Dataset items
____
(* ===== verification/Rollout.v ===== *)
(** Rollouts, the persisted record of a thread: the positions of its turns
    ([codex-rs/core/src/thread_rollout_truncation.rs]), the user messages of
    [core/src/event_mapping.rs], local compaction ([core/src/compact.rs]) and
    the reconstruction of a history from a rollout
    ([core/src/codex/rollout_reconstruction.rs]). *)
From S2P Require Import Prelude RustStr Truncate History ContextManager.

(** * User messages *)

Inductive UserInput : Type := UserText (text : str) | UserImage (image_url : str).

Definition IMAGE_OPEN_TAG : str := lit "<image>".
Definition IMAGE_CLOSE_TAG : str := lit "</image>".
Definition is_local_image_open_tag_text (text : str) : bool :=
  match strip_prefix (lit "<image name=") text with Some rest => ends_with (lit ">") rest | None => false end.
Definition is_image_open_tag_text (text : str) : bool := bool_decide (text = IMAGE_OPEN_TAG).
Definition is_image_close_tag_text (text : str) : bool := bool_decide (text = IMAGE_CLOSE_TAG).
Definition is_local_image_close_tag_text (text : str) : bool := is_image_close_tag_text text.

Definition is_content_image (c : option ContentItem) : bool :=
  match c with Some (ContentInputImage _) => true | _ => false end.
(** The inputs of a message; [previous] is the item before [message]. *)
Fixpoint user_inputs (previous : option ContentItem) (message : list ContentItem) : list UserInput :=
  match message with
  | [] => []
  | content_item :: message' =>
      match content_item with
      | ContentInputText text =>
          if (is_local_image_open_tag_text text || is_image_open_tag_text text) && is_content_image (head message')
             || (is_local_image_close_tag_text text || is_image_close_tag_text text) && is_content_image previous
          then [] else [UserText text]
      | ContentInputImage image_url => [UserImage image_url]
      | ContentOutputText _ => []
      end ++ user_inputs (Some content_item) message'
  end.
(** [UserMessageItem::message]. *)
Definition message_text (content : list UserInput) : str :=
  concat ((λ c, match c with UserText text => text | UserImage _ => [] end) <$> content).
(* ===== verification/StreamText.v ===== *)
(** The interface of incremental text parsers, [StreamTextParser] of
    [codex-rs/utils/stream-parser/src/stream_text.rs], with the law that makes
    the result of a stream independent of how it is cut into chunks. *)
From S2P Require Import Prelude RustStr.

Record StreamTextChunk (X : Type) : Type := { visible_text : str; extracted : list X }.
Arguments visible_text {X} _.
Arguments extracted {X} _.
Arguments Build_StreamTextChunk {X} _ _.
Definition default_chunk {X} : StreamTextChunk X := {| visible_text := []; extracted := [] |}.
Definition is_empty {X} (c : StreamTextChunk X) : bool :=
  bool_decide (visible_text c = []) && match extracted c with [] => true | _ => false end.
(** What a consumer does with the next chunk. *)
Definition chunk_app {X} (c d : StreamTextChunk X) : StreamTextChunk X :=
  {| visible_text := visible_text c ++ visible_text d; extracted := extracted c ++ extracted d |}.

(** The loops of a parser take fuel, so both operations return an outcome. *)
Class StreamTextParser (P X : Type) : Type := {
  push_str : P → str → outcome Empty_set (P * StreamTextChunk X);
  finish : P → outcome Empty_set (P * StreamTextChunk X) }.

(** [norm] is the canonical form of the payloads: parsers that may cut one
    payload in two are compared up to it. Well-formed parsers never fail. *)
Class StreamParserLaws (P X : Type) `{StreamTextParser P X} : Type := {
  parser_wf : P → Prop;
  norm : list X → list X;
  norm_app l k : norm (norm l ++ norm k) = norm (l ++ k);
  push_total p s : parser_wf p → ∃ p' c, push_str p s = Ok (p', c) ∧ parser_wf p';
  finish_total p : parser_wf p → ∃ p' c, finish p = Ok (p', c);
  push_app p a b p1 c1 p2 c2 :
    parser_wf p → push_str p a = Ok (p1, c1) → push_str p1 b = Ok (p2, c2) →
    ∃ c, push_str p (a ++ b) = Ok (p2, c)
      ∧ visible_text c = visible_text c1 ++ visible_text c2
      ∧ norm (extracted c) = norm (extracted c1 ++ extracted c2);
  (** A pushed chunk leaves nothing that an empty one would release. *)
  push_nil p s p1 c1 : parser_wf p → push_str p s = Ok (p1, c1) → push_str p1 [] = Ok (p1, default_chunk) }.

Section collect.
Context {P X : Type} `{StreamParserLaws P X}.

(** A stream: every chunk pushed, then the end. *)
Fixpoint push_all (p : P) (chunks : list str) : outcome Empty_set (P * StreamTextChunk X) :=
  match chunks with
  | [] => Ok (p, default_chunk)
  | chunk :: chunks' =>
      '(p1, c) ← push_str p chunk;
      '(p2, rest) ← push_all p1 chunks';
      Ok (p2, chunk_app c rest)
  end.
Definition collect (p : P) (chunks : list str) : outcome Empty_set (StreamTextChunk X) :=
  '(p1, c) ← push_all p chunks;
  '(_, tail) ← finish p1;
  Ok (chunk_app c tail).

Definition chunk_equiv (c d : StreamTextChunk X) : Prop :=
  visible_text c = visible_text d ∧ norm (extracted c) = norm (extracted d).

Lemma norm_app_l l l' k : norm l = norm l' → norm (l ++ k) = norm (l' ++ k).
Proof. intros E. by rewrite <-(norm_app l k), <-(norm_app l' k), E. Qed.
Lemma norm_app_r l k k' : norm k = norm k' → norm (l ++ k) = norm (l ++ k').
Proof. intros E. by rewrite <-(norm_app l k), <-(norm_app l k'), E. Qed.
Lemma chunk_equiv_app c c' d d' : chunk_equiv c c' → chunk_equiv d d' → chunk_equiv (chunk_app c d) (chunk_app c' d').
Proof.
  intros [Hv He] [Hv' He']. split; cbn; [by rewrite Hv, Hv'|].
  by rewrite (norm_app_l _ _ _ He), (norm_app_r _ _ _ He').
Qed.
Lemma push_all_cons p s chunks :
  push_all p (s :: chunks) = '(p1, c) ← push_str p s; '(p2, rest) ← push_all p1 chunks; Ok (p2, chunk_app c rest).
Proof. reflexivity. Qed.
Lemma push_all_total p chunks : parser_wf p → ∃ p' c, push_all p chunks = Ok (p', c) ∧ parser_wf p'.
Proof.
  revert p. induction chunks as [|s chunks IH]; intros p Hp; cbn [push_all]; [by exists p, default_chunk|].
  destruct (push_total p s Hp) as (p1 & c & -> & Hp1). run_bind.
  destruct (IH p1 Hp1) as (p2 & c2 & -> & Hp2). run_bind. eauto.
Qed.
(** Pushing chunks one by one is pushing their concatenation. *)
Lemma push_all_concat p s chunks p1 c1 p2 c2 :
  parser_wf p → push_all p (s :: chunks) = Ok (p1, c1) → push_str p (concat (s :: chunks)) = Ok (p2, c2) →
  p1 = p2 ∧ chunk_equiv c1 c2.
Proof.
  revert p s p1 c1 p2 c2. induction chunks as [|s' chunks IH]; intros p s p1 c1 p2 c2 Hp Hall Hone.
  - cbn [push_all concat] in *. rewrite app_nil_r in Hone. rewrite Hone in Hall. revert Hall. run_bind.
    intros [= -> <-]. split; [done|]. split; cbn; by rewrite app_nil_r.
  - rewrite push_all_cons in Hall. destruct (push_total p s Hp) as (q & d & Eq & Hq). rewrite Eq in Hall. revert Hall. run_bind.
    destruct (push_all_total q (s' :: chunks) Hq) as (q' & d' & Eq' & _).
    rewrite Eq'. run_bind. intros [= <- <-].
    destruct (push_total q (concat (s' :: chunks)) Hq) as (q2 & d2 & Eq2 & _).
    destruct (IH q s' q' d' q2 d2 Hq Eq' Eq2) as [-> Hd].
    destruct (push_app p s (concat (s' :: chunks)) q d q2 d2 Hp Eq Eq2) as (c & Ec & Hv & He).
    change (concat (s :: s' :: chunks)) with (s ++ concat (s' :: chunks)) in Hone. rewrite Ec in Hone.
    injection Hone as <- <-. split; [done|].
    destruct Hd as [Hdv Hde]. split; cbn; [by rewrite Hv, Hdv|]. rewrite He. by apply norm_app_r.
Qed.
Lemma chunk_app_nil_r' (a : StreamTextChunk X) : chunk_app a default_chunk = a.
Proof. destruct a. unfold chunk_app. cbn. by rewrite !app_nil_r. Qed.
Lemma collect_concat p s chunks :
  parser_wf p → ∃ c c', collect p (s :: chunks) = Ok c ∧ collect p [concat (s :: chunks)] = Ok c' ∧ chunk_equiv c c'.
Proof.
  intros Hp. destruct (push_all_total p (s :: chunks) Hp) as (p1 & c1 & E1 & Hp1).
  destruct (push_total p (concat (s :: chunks)) Hp) as (p2 & c2 & E2 & _).
  destruct (push_all_concat p s chunks p1 c1 p2 c2 Hp E1 E2) as [<- He].
  destruct (finish_total p1 Hp1) as (p3 & f & E3). exists (chunk_app c1 f), (chunk_app c2 f). unfold collect.
  rewrite E1. run_bind. rewrite E3, push_all_cons, E2. run_bind. cbn [push_all]. run_bind. rewrite chunk_app_nil_r', E3.
  run_bind. split_and!; [done|done|]. by apply chunk_equiv_app.
Qed.
End collect.
(** The longest suffix of [s] that is a proper prefix of [needle]. *)
Fixpoint longest_from (k : nat) (s needle : str) : nat :=
  match k with
  | O => 0
  | S k' => if ends_with (take k needle) s then k else longest_from k' s needle
  end.
Definition longest_suffix_prefix_len (s needle : str) : nat :=
  longest_from (min (length s) (length needle - 1)) s needle.

Section inline.
Context {T : Type}.

(** [InlineHiddenTagParser::new], which asserts that delimiters are not empty. *)
Definition new (specs : list (InlineTagSpec T)) : outcome Empty_set (InlineHiddenTagParser T) :=
  if bool_decide (length specs = 0)
     || existsb (λ s, bool_decide (open s = []) || bool_decide (close s = [])) specs then Panic
  else Ok {| specs := specs; pending := []; active := None |}.

(** The order of the candidates: the first position, then the longest opener,
    then the first specification. *)
Definition opener_le (a b : nat * nat * nat) : bool :=
  let '(pos_a, len_a, idx_a) := a in
  let '(pos_b, len_b, idx_b) := b in
  (pos_a <? pos_b)
  || ((pos_a =? pos_b) && ((len_b <? len_a) || ((len_a =? len_b) && (idx_a <=? idx_b)))).
Fixpoint openers (pending : str) (idx : nat) (specs : list (InlineTagSpec T)) : list (nat * nat * nat) :=
  match specs with
  | [] => []
  | spec :: specs' =>
      match find (open spec) pending with
      | Some pos => [(pos, length (open spec), idx)]
      | None => []
      end ++ openers pending (S idx) specs'
  end.
Definition min_opener (l : list (nat * nat * nat)) : option (nat * nat * nat) :=
  match l with
  | [] => None
  | x :: l' => Some (foldl (λ best y, if opener_le best y then best else y) x l')
  end.
Definition find_next_open (specs : list (InlineTagSpec T)) (pending : str) : option (nat * nat) :=
  (λ '(pos, _, idx), (pos, idx)) <$> min_opener (openers pending 0 specs).
Definition max_open_prefix_suffix_len (specs : list (InlineTagSpec T)) (pending : str) : nat :=
  max_list (longest_suffix_prefix_len pending ∘ open <$> specs).

Definition push_visible (out : StreamTextChunk (ExtractedInlineTag T)) (text : str) :=
  {| visible_text := visible_text out ++ text; extracted := extracted out |}.
Definition push_extracted (out : StreamTextChunk (ExtractedInlineTag T)) (x : ExtractedInlineTag T) :=
  {| visible_text := visible_text out; extracted := extracted out ++ [x] |}.
Definition extend_content (a : ActiveTag T) (text : str) : ActiveTag T :=
  {| active_tag := active_tag a; active_close := active_close a; content := content a ++ text |}.

(** The loop of [push_str]; every round removes a delimiter. *)
Fixpoint push_loop (fuel : nat) (specs : list (InlineTagSpec T)) (pending : str) (active : option (ActiveTag T))
    (out : StreamTextChunk (ExtractedInlineTag T))
    : outcome Empty_set (str * option (ActiveTag T) * StreamTextChunk (ExtractedInlineTag T)) :=
  match fuel with
  | O => OutOfFuel
  | S fuel' =>
      match active with
      | Some a =>
          match find (active_close a) pending with
          | Some close_idx =>
              push_loop fuel' specs (drop (close_idx + length (active_close a)) pending) None
                (push_extracted out
                   {| tag := active_tag a; tag_content := content a ++ take close_idx pending |})
          | None =>
              let keep := longest_suffix_prefix_len pending (active_close a) in
              let n := length pending - keep in
              Ok (drop n pending, Some (extend_content a (take n pending)), out)
          end
      | None =>
          match find_next_open specs pending with
          | Some (open_idx, spec_idx) =>
              match specs !! spec_idx with
              | Some spec =>
                  push_loop fuel' specs (drop (open_idx + length (open spec)) pending)
                    (Some {| active_tag := spec_tag spec; active_close := close spec; content := [] |})
                    (push_visible out (take open_idx pending))
              | None => Panic
              end
          | None =>
              let keep := max_open_prefix_suffix_len specs pending in
              let n := length pending - keep in
              Ok (drop n pending, None, push_visible out (take n pending))
          end
      end
  end.
Definition inline_push_str (p : InlineHiddenTagParser T) (chunk : str)
    : outcome Empty_set (InlineHiddenTagParser T * StreamTextChunk (ExtractedInlineTag T)) :=
  let buffer := pending p ++ chunk in
  '(rest, a, out) ← push_loop (S (length buffer)) (specs p) buffer (active p) default_chunk;
  Ok ({| specs := specs p; pending := rest; active := a |}, out).
Definition inline_finish (p : InlineHiddenTagParser T)
    : outcome Empty_set (InlineHiddenTagParser T * StreamTextChunk (ExtractedInlineTag T)) :=
  Ok ({| specs := specs p; pending := []; active := None |},
      match active p with
      | Some a => {| visible_text := [];
                     extracted := [{| tag := active_tag a; tag_content := content a ++ pending p |}] |}
      | None => {| visible_text := pending p; extracted := [] |}
      end).
#[export] Instance inline_parser : StreamTextParser (InlineHiddenTagParser T) (ExtractedInlineTag T) :=
  {| push_str := inline_push_str; finish := inline_finish |}.
End inline.

(** * Citations *)

Definition CITATION_OPEN : str := lit "<oai-mem-citation>".
Definition CITATION_CLOSE : str := lit "</oai-mem-citation>".
Definition citation_spec : InlineTagSpec unit := {| spec_tag := tt; open := CITATION_OPEN; close := CITATION_CLOSE |}.
Record CitationStreamParser : Type := { inner : InlineHiddenTagParser unit }.
Definition citation_new : outcome Empty_set CitationStreamParser :=
  inner ← new [citation_spec]; Ok {| inner := inner |}.
Definition citation_chunk (c : StreamTextChunk (ExtractedInlineTag unit)) : StreamTextChunk str :=
  {| visible_text := visible_text c; extracted := tag_content <$> extracted c |}.
#[export] Instance citation_parser : StreamTextParser CitationStreamParser str :=
  {| push_str p chunk := '(q, c) ← push_str (inner p) chunk; Ok ({| inner := q |}, citation_chunk c);
     finish p := '(q, c) ← finish (inner p); Ok ({| inner := q |}, citation_chunk c) |}.
Definition strip_citations (text : str) : outcome Empty_set (str * list str) :=
  parser ← citation_new;
  '(parser, out) ← push_str parser text;
  '(_, tail) ← finish parser;
  Ok (visible_text out ++ visible_text tail, extracted out ++ extracted tail).

Example citations_ex :
  strip_citations (lit "a<oai-mem-citation>x<oai-mem-citation>y</oai-mem-citation>z</oai-mem-citation>b<oai-mem-")
  = Ok (lit "az</oai-mem-citation>b<oai-mem-", [lit "x<oai-mem-citation>y"]).
Proof. vm_compute. reflexivity. Qed.

(** * Lemmas *)

Lemma longest_from_spec k s n :
  longest_from k s n ≤ k ∧ take (longest_from k s n) n `suffix_of` s
  ∧ ∀ j, longest_from k s n < j → j ≤ k → ¬ take j n `suffix_of` s.
Proof.
  induction k as [|k (Hle & Hs & Hm)]; cbn [longest_from].
  { split_and!; [done|apply suffix_nil|lia]. }
  destruct (ends_with (take (S k) n) s) eqn:E.
  - apply ends_with_suffix in E. split_and!; [done|done|lia].
  - split_and!; [lia|done|]. intros j Hj Hjk. destruct (decide (j = S k)) as [->|]; [|apply Hm; lia].
    rewrite <-ends_with_suffix. congruence.
Qed.
Lemma suffix_drop (k s : str) i : k `suffix_of` s → i + length k ≤ length s → k `suffix_of` drop i s.
Proof.
  intros [x ->] Hi. rewrite length_app in Hi. exists (drop i x). by rewrite drop_app_le by lia.
Qed.
Lemma suffix_of_drop (k s : str) i : k `suffix_of` drop i s → k `suffix_of` s.
Proof. intros [x E]. exists (take i s ++ x). rewrite <-app_assoc, <-E. by rewrite take_drop. Qed.
Lemma suffix_take_drop (k s : str) : k `suffix_of` s → k = drop (length s - length k) s.
Proof. intros [x ->]. rewrite length_app. rewrite drop_app_ge by lia. by replace (_ - _) with 0 by lia. Qed.

Lemma lsp_bound s n : longest_suffix_prefix_len s n ≤ length s.
Proof. unfold longest_suffix_prefix_len. destruct (longest_from_spec (min (length s) (length n - 1)) s n). lia. Qed.
(** What is not kept cannot become a match. *)
Lemma not_kept_quiet s n i :
  find n s = None → i < length s - longest_suffix_prefix_len s n → ¬ compatible n s i.
Proof.
  intros Hf Hi. rewrite find_None in Hf.
  destruct (longest_from_spec (min (length s) (length n - 1)) s n) as (Hle & _ & Hm).
  fold (longest_suffix_prefix_len s n) in Hle, Hm. intros [Hp|Hp]; [apply (Hf i); [lia|done]|].
  assert (Hlen : length (drop i s) = length s - i) by apply length_drop.
  destruct (decide (length s - i < length n)) as [Hlt|Hge].
  - apply (Hm (length s - i)); [lia|lia|]. destruct Hp as [k ->]. rewrite take_app_length' by lia.
    exists (take i s). by rewrite take_drop.
  - apply (Hf i); [lia|]. destruct Hp as [k ->]. rewrite length_app in Hge.
    assert (k = []) as -> by (destruct k; [done|simpl in Hge; lia]). by rewrite app_nil_r.
Qed.
Lemma lsp_skip s n m :
  m ≤ length s → (∀ i, i < m → ¬ compatible n s i) →
  longest_suffix_prefix_len s n = longest_suffix_prefix_len (drop m s) n.
Proof.
  intros Hm Hq. unfold longest_suffix_prefix_len. rewrite length_drop.
  destruct (longest_from_spec (min (length s) (length n - 1)) s n) as (H1 & H2 & H3).
  destruct (longest_from_spec (min (length s - m) (length n - 1)) (drop m s) n) as (H4 & H5 & H6).
  set (a := longest_from _ s n) in *. set (b := longest_from _ (drop m s) n) in *.
  assert (Ha : a ≤ length s - m).
  { destruct (decide (a ≤ length s - m)) as [|Hn]; [done|]. exfalso. apply (Hq (length s - a)); [lia|]. right.
    assert (La : length (take a n) = a) by (rewrite length_take; lia).
    pose proof (suffix_take_drop _ _ H2) as E. rewrite La in E. rewrite <-E. apply prefix_take. }
  destruct (lt_eq_lt_dec a b) as [[Hlt|E]|Hgt]; [|done|].
  - exfalso. apply (H3 b); [done|lia|]. by apply suffix_of_drop in H5.
  - exfalso. apply (H6 a); [done|lia|]. apply suffix_drop; [done|]. rewrite length_take. lia.
Qed.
____
Give back exactly the lines from the beginning of the records through the line containing "Definition is_local_image_open_tag_text (text", and only those.

Solution for this task:
(* ===== verification/Rollout.v ===== *)
(** Rollouts, the persisted record of a thread: the positions of its turns
    ([codex-rs/core/src/thread_rollout_truncation.rs]), the user messages of
    [core/src/event_mapping.rs], local compaction ([core/src/compact.rs]) and
    the reconstruction of a history from a rollout
    ([core/src/codex/rollout_reconstruction.rs]). *)
From S2P Require Import Prelude RustStr Truncate History ContextManager.

(** * User messages *)

Inductive UserInput : Type := UserText (text : str) | UserImage (image_url : str).

Definition IMAGE_OPEN_TAG : str := lit "<image>".
Definition IMAGE_CLOSE_TAG : str := lit "</image>".
Definition is_local_image_open_tag_text (text : str) : bool :=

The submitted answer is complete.